Le tableau peut être lu horizontalement, pour identifier les cas où la satisfaction des besoins humains fondamentaux fait défaut. Toutefois, une lecture verticale peut s’avérer plus fructueuse. Elle peut partir de la troisième colonne, qui porte sur la relation entre les différents acteurs du système-monde, caractérisée par l’asymétrie de leur capacité et de leur pouvoir de décision et d’influence. Il ne s’agit pas de la relation entre pays développés et sous-développés, distingués par des critères de croissance et de technologie, mais de la relation entre le central et le périphérique, qui diffèrent en matière de pouvoir.
La deuxième colonne fait référence à des thèmes qui ont été présents, au moins à un niveau rhétorique, dans certaines des approches du développement, comme l’écodéveloppement. Ils sont placés ici pour attirer l’attention sur une double réalité : d’une part, les causes de la dégradation des écosystèmes tendent à se trouver davantage dans les pays où le pouvoir est centralisé, mais aussi, plus récemment, dans les pays émergents ; d’autre part, nous nous trouvons confrontés à certains problèmes dont les effets peuvent être plus importants, dans certains cas, dans les pays périphériques que dans d’autres, et cela sous la forme de catastrophes d’origine humaine. Toutefois, ces problèmes pourraient nuire de manière plus générale à la survie de l’espèce et au maintien du système actuel.
Enfin, la première colonne indique les points sur lesquels le mal-développement actuel est le mieux reconnu ou vérifié. Son incidence est maximale dans les pays périphériques, moins élevée dans les pays émergents, et encore moins élevée dans les pays actuellement hégémoniques. Cependant, la pauvreté, la répression, le fondamentalisme ou la violence criminelle ne sont pas le patrimoine exclusif de la périphérie, mais se retrouvent, parfois avec plus d’intensité, dans les pays où le pouvoir est centralisé.

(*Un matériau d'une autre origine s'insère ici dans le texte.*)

Lemma missing_app a b p m : missing (a + b) p m = (missing a p m + missing b (p + Z.of_nat a) m)%nat.
Proof.
  revert p. induction a as [|a IH]; intros p; cbn [missing Nat.add].
  - by rewrite Z.add_0_r.
  - rewrite IH. replace (p + 1 + Z.of_nat a) with (p + Z.of_nat (S a)) by lia. lia.
Qed.

Lemma missing_same n b m m' :
  (forall k, b <= k < b + Z.of_nat n -> pointer (entry m' k) = pointer (entry m k)) ->
  missing n b m' = missing n b m.
Proof.
  revert b. induction n as [|n IH]; intros b Hp; [done|]. cbn [missing].
  rewrite Hp by lia. f_equal. apply IH. intros k Hk. apply Hp. lia.
Qed.

Lemma missing_none n b m :
  (forall k, b <= k < b + Z.of_nat n -> pointer (entry m k) <> 0) -> missing n b m = 0%nat.
Proof.
  revert b. induction n as [|n IH]; intros b Hp; [done|]. cbn [missing].
  rewrite (proj2 (Z.eqb_neq _ 0)) by (apply Hp; lia). apply IH. intros k Hk. apply Hp. lia.
Qed.

(** The pages of a span that are missing, before and after a part of it was mapped. *)
Lemma missing_part p0 N p n m free m' free' :
  region_allocated n p m free m' free' -> p0 <= p -> p + Z.of_nat n <= p0 + Z.of_nat N ->
  missing N p0 m = (missing n p m + missing N p0 m')%nat.
Proof.
  intros [_ _ R3 R4 _] H1 H2. set (a := Z.to_nat (p - p0)).
  replace N with (a + (n + (N - a - n)))%nat by lia. rewrite !missing_app.
  replace (p0 + Z.of_nat a) with p by lia.
  rewrite (missing_same a p0 m m'), (missing_same (N - a - n) (p + Z.of_nat n) m m'), (missing_none n p m').
  - lia.
  - done.
  - intros k Hk. apply R4. right. lia.
  - intros k Hk. apply R4. right. lia.
Qed.

(** The memory while the parts of a span are mapped one after the other. *)
Record mapping_span (p0 : Z) (N : nat) (m0 m : MemState) (free : list Z) : Prop := {
  ms_inv : mem_inv m free;
  ms_enough : (missing N p0 m <= length free)%nat;
  ms_kept a v : 0 <= a -> guest m0 a = Some v -> guest m a = Some v;
}.

Definition pages_mapped (p n : Z) (m : MemState) : Prop :=
  forall k, p <= k < p + n -> pointer (entry m k) <> 0.

Lemma map_part p0 N m0 m free p n ty q l l' :
  mapping_span p0 N m0 m free -> 0 <= p0 -> p0 <= p -> 0 <= n -> p + n <= p0 + Z.of_nat N ->
  p0 + Z.of_nat N <= NUM_PAGES -> ty <> MemoryType.UNMAPPED ->
  mapRegion (PAGE_SIZE * p) (PAGE_SIZE * n) ty q l = Ok l' ->
  exists m' free', addMapping (PAGE_SIZE * p) (PAGE_SIZE * n) ty q (l, m) = Ok (l', m') /\
    mapping_span p0 N m0 m' free' /\ pages_mapped p n m' /\
    forall p' n', pages_mapped p' n' m -> pages_mapped p' n' m'.
Proof.
  intros [S1 S2 S3] H0 H1 H2 H3 H4 Hty Hl.
  assert (missing (Z.to_nat n) p m <= missing N p0 m)%nat as Hle.
  { set (a := Z.to_nat (p - p0)). replace N with (a + (Z.to_nat n + (N - a - Z.to_nat n)))%nat by lia.
    rewrite !missing_app. replace (p0 + Z.of_nat a) with p by lia. lia. }
  destruct (addMapping_ok p n ty q l l' m free) as (m' & free' & E & HR); try done; try lia.
  pose proof (missing_part p0 N p (Z.to_nat n) m free m' free' HR H1 ltac:(lia)) as Hm.
  destruct HR as [R1 R2 R3 R4 R5]. exists m', free'. split; [done|]. split; [|split].
  - constructor; [done|lia|]. intros a v Ha Hv. apply (S3 a v Ha) in Hv. rewrite R5 by done.
    rewrite Hv. cbn. by destruct (_ && _).
  - intros k Hk. apply R3. lia.
  - intros p' n' Hp k Hk. rewrite R4; [by apply Hp|]. left. by apply Hp.
Qed.

Lemma pages_region b e m p n : pages_mapped p n m -> 0 <= p -> p + n <= NUM_PAGES ->
  PAGE_SIZE * p <= b -> e <= PAGE_SIZE * (p + n) -> region_mapped b (e - b) m.
Proof.
  intros Hp H0 Hmax Hb He. change PAGE_SIZE with 4096 in *. rewrite NUM_PAGES_eq in Hmax.
  split; [lia|]. split; [lia|]. intros a Ha.
  apply mapped_byte; [lia| |]; change PAGE_SIZE with 4096.
  - rewrite NUM_PAGES_eq. apply Z.div_lt_upper_bound; lia.
  - apply Hp. split; [apply Z.div_le_lower_bound; lia|apply Z.div_lt_upper_bound; lia].
Qed.

(** ** The image of an NSO file *)

Definition zeros (n : Z) : list Z := replicate (Z.to_nat n) 0.
(** [padded] where it does not overflow: the next page boundary above. *)
Definition padUp (n : Z) : Z := n + (0x1000 - n mod 0x1000).

(** Segments in order, each on the page after the one before, or a page later. *)
Record layout_ok (h : NSO_header) : Prop := {
  lay_text : memoryOffset (segment 0 h) = 0;
  lay_text_size : 0 < segmentSize (segment 0 h) < 2 ^ 31;
  lay_rodata_size : 0 < segmentSize (segment 1 h) < 2 ^ 31;
  lay_data_size : 0 < segmentSize (segment 2 h) < 2 ^ 31;
  lay_bss : 0 <= bssSize (segment 2 h);
  lay_rodata_page : (PAGE_SIZE | memoryOffset (segment 1 h));
  lay_data_page : (PAGE_SIZE | memoryOffset (segment 2 h));
  lay_rodata : segmentSize (segment 0 h) <= memoryOffset (segment 1 h) <= padUp (segmentSize (segment 0 h));
  lay_data : memoryOffset (segment 1 h) + segmentSize (segment 1 h) <= memoryOffset (segment 2 h) <=
    memoryOffset (segment 1 h) + padUp (segmentSize (segment 1 h));
  lay_end : memoryOffset (segment 2 h) + segmentSize (segment 2 h) + bssSize (segment 2 h) + 0x1000 < 2 ^ 32;
}.

(** The whole file: a header with such a layout, and three segments that decompress to
    as many bytes as it says. *)
Record unpacks `{LoaderHost} (buffer : list Z) (s : NsoSegmentHeader) (n : Z) (bytes : list Z) : Prop := {
  up_bytes : Forall (uint 8) bytes;
  up_length : Z.of_nat (length bytes) = segmentSize s;
  up_result : exists src, slice buffer (dataOffset s) n = Ok src /\
    LZ4_decompress_safe src (segmentSize s) = (segmentSize s, bytes);
}.

Definition imageOf (h : NSO_header) (text rodata data : list Z) : list Z :=
  text ++ zeros (memoryOffset (segment 1 h) - segmentSize (segment 0 h)) ++
  rodata ++ zeros (memoryOffset (segment 2 h) - memoryOffset (segment 1 h) - segmentSize (segment 1 h)) ++
  data ++ zeros (bssSize (segment 2 h)).

Lemma zeros_app a b : 0 <= a -> 0 <= b -> zeros (a + b) = zeros a ++ zeros b.
Proof. intros Ha Hb. unfold zeros. by rewrite Z2Nat.inj_add, replicate_add by done. Qed.

Lemma length_zeros n : 0 <= n -> Z.of_nat (length (zeros n)) = n.
Proof. intros Hn. unfold zeros. rewrite length_replicate. lia. Qed.

Lemma overlay_zeros pre bytes k off :
  Z.of_nat (length pre) = off -> 0 <= k ->
  overlay off bytes (pre ++ zeros (Z.of_nat (length bytes) + k)) = Ok (pre ++ bytes ++ zeros k).
Proof.
  intros <- Hk. unfold overlay. rewrite length_app, Nat2Z.inj_add, length_zeros by lia.
  rewrite (proj2 (Z.leb_le _ _)) by lia. rewrite Nat2Z.id, take_app_length.
  do 3 f_equal. rewrite drop_app, (drop_ge pre) by lia. cbn [app].
  replace (length pre + length bytes - length pre)%nat with (length bytes) by lia.
  unfold zeros. rewrite drop_replicate. f_equal. lia.
Qed.

Section Unpack.
Context `{LoaderHost}.

Lemma decompress_ok buffer pre k s n bytes :
  unpacks buffer s n bytes -> 0 < segmentSize s < 2 ^ 31 -> Z.of_nat (length pre) = memoryOffset s ->
  0 <= k -> decompress buffer (pre ++ zeros (segmentSize s + k)) s n = Ok (Some (pre ++ bytes ++ zeros k)).
Proof.
  intros [Hb Hl (src & Hsrc & Hz)] Hs Hp Hk. unfold decompress. rewrite Hsrc. cbn [mbind result_bind].
  assert (to_signed 32 (segmentSize s) = segmentSize s) as ->.
  { unfold to_signed. rewrite wrap_id by (unfold uint; lia). by rewrite (proj2 (Z.ltb_lt _ _)) by lia. }
  rewrite Hz. rewrite <-Hl at 1. rewrite overlay_zeros by done. cbn [mbind result_bind].
  rewrite (proj2 (Z.ltb_ge _ _)) by lia. unfold u32. rewrite wrap_id by (unfold uint; lia).
  rewrite Z.eqb_refl. cbn [negb]. by rewrite Z.gtb_ltb, (proj2 (Z.ltb_lt _ _)) by lia.
Qed.

Lemma loadImage_ok buffer h o text rodata data :
  readNsoHeader buffer = Ok (h, o) -> layout_ok h ->
  unpacks buffer (segment 0 h) (nth 0 (segmentSizes h) 0) text ->
  unpacks buffer (segment 1 h) (nth 1 (segmentSizes h) 0) rodata ->
  unpacks buffer (segment 2 h) (nth 2 (segmentSizes h) 0) data ->
  loadImage buffer h = Ok (Some (imageOf h text rodata data)).
Proof.
  intros Hh [] U0 U1 U2. unfold loadImage.
  assert (zip (segmentHeaders h) (segmentSizes h) =
    [(segment 0 h, nth 0 (segmentSizes h) 0); (segment 1 h, nth 1 (segmentSizes h) 0);
     (segment 2 h, nth 2 (segmentSizes h) 0)]) as ->.
  { unfold readNsoHeader in Hh. destruct (slice buffer 0 sizeof_NSO_header); [|done].
    by injection Hh as <- _. }
  unfold imageSize. unfold u32. rewrite wrap_id by (unfold uint; lia).
  set (s0 := segment 0 h) in *. set (s1 := segment 1 h) in *. set (s2 := segment 2 h) in *.
  pose proof (up_length _ _ _ _ U0) as L0. pose proof (up_length _ _ _ _ U1) as L1.
  unfold imageOf. fold s0 s1 s2. cbn [decompressAll].
  set (g1 := memoryOffset s1 - segmentSize s0).
  set (g2 := memoryOffset s2 - memoryOffset s1 - segmentSize s1).
  fold (zeros (memoryOffset s2 + segmentSize s2 + bssSize s2)).
  replace (memoryOffset s2 + segmentSize s2 + bssSize s2)
    with (segmentSize s0 + (g1 + (segmentSize s1 + (g2 + (segmentSize s2 + bssSize s2))))) by lia.
  rewrite <-(app_nil_l (zeros _)), (decompress_ok buffer [] _ s0 _ text) by (done || lia).
  cbn [mbind result_bind app].
  rewrite (zeros_app g1) by lia. rewrite (app_assoc text).
  rewrite (decompress_ok buffer (text ++ zeros g1) _ s1 _ rodata)
    by (done || lia || (rewrite length_app, Nat2Z.inj_add, length_zeros by lia; lia)).
  cbn [mbind result_bind]. rewrite (zeros_app g2) by lia. rewrite (app_assoc rodata), (app_assoc (text ++ _)).
  rewrite (decompress_ok buffer ((text ++ zeros g1) ++ rodata ++ zeros g2) _ s2 _ data)
    by (done || lia || (rewrite !length_app, !Nat2Z.inj_add, !length_zeros by lia; lia)).
  cbn [mbind result_bind]. by rewrite <-!app_assoc.
Qed.
End Unpack.

(** ** The mappings of a module *)

(** What the mapper says of a module at [base]. *)
Definition moduleMappings (base : Z) (h : NSO_header) : list MemoryMapping :=
  let rodata := memoryOffset (segment 1 h) in
  let data := memoryOffset (segment 2 h) in
  [mkMapping base rodata MemoryType.CODE_STATIC READ_EXECUTE;
   mkMapping (base + rodata) (data - rodata) MemoryType.PROCESS_MEM READ_ONLY;
   mkMapping (base + data) (padUp (segmentSize (segment 2 h) + bssSize (segment 2 h)))
     MemoryType.PROCESS_MEM READ_WRITE].

(** The memory a module takes: up to the end of its last mapping. *)
Definition span (h : NSO_header) : Z :=
  memoryOffset (segment 2 h) + padUp (segmentSize (segment 2 h) + bssSize (segment 2 h)).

Le mot « mal-développement » n’entraîne pas une classification, plus ou moins artificielle, des pays développés et sous-développés, comme le soulignait le discours de Truman, qui proposait que les premiers viennent en aide aux seconds. La perspective que ce concept offre est différente : tous les pays sont, d’une manière ou d’une autre, mal-développés, et la raison ultime en est leur immersion dans le système-monde qui produit, en un mot, le capitalisme, où semble résider le problème.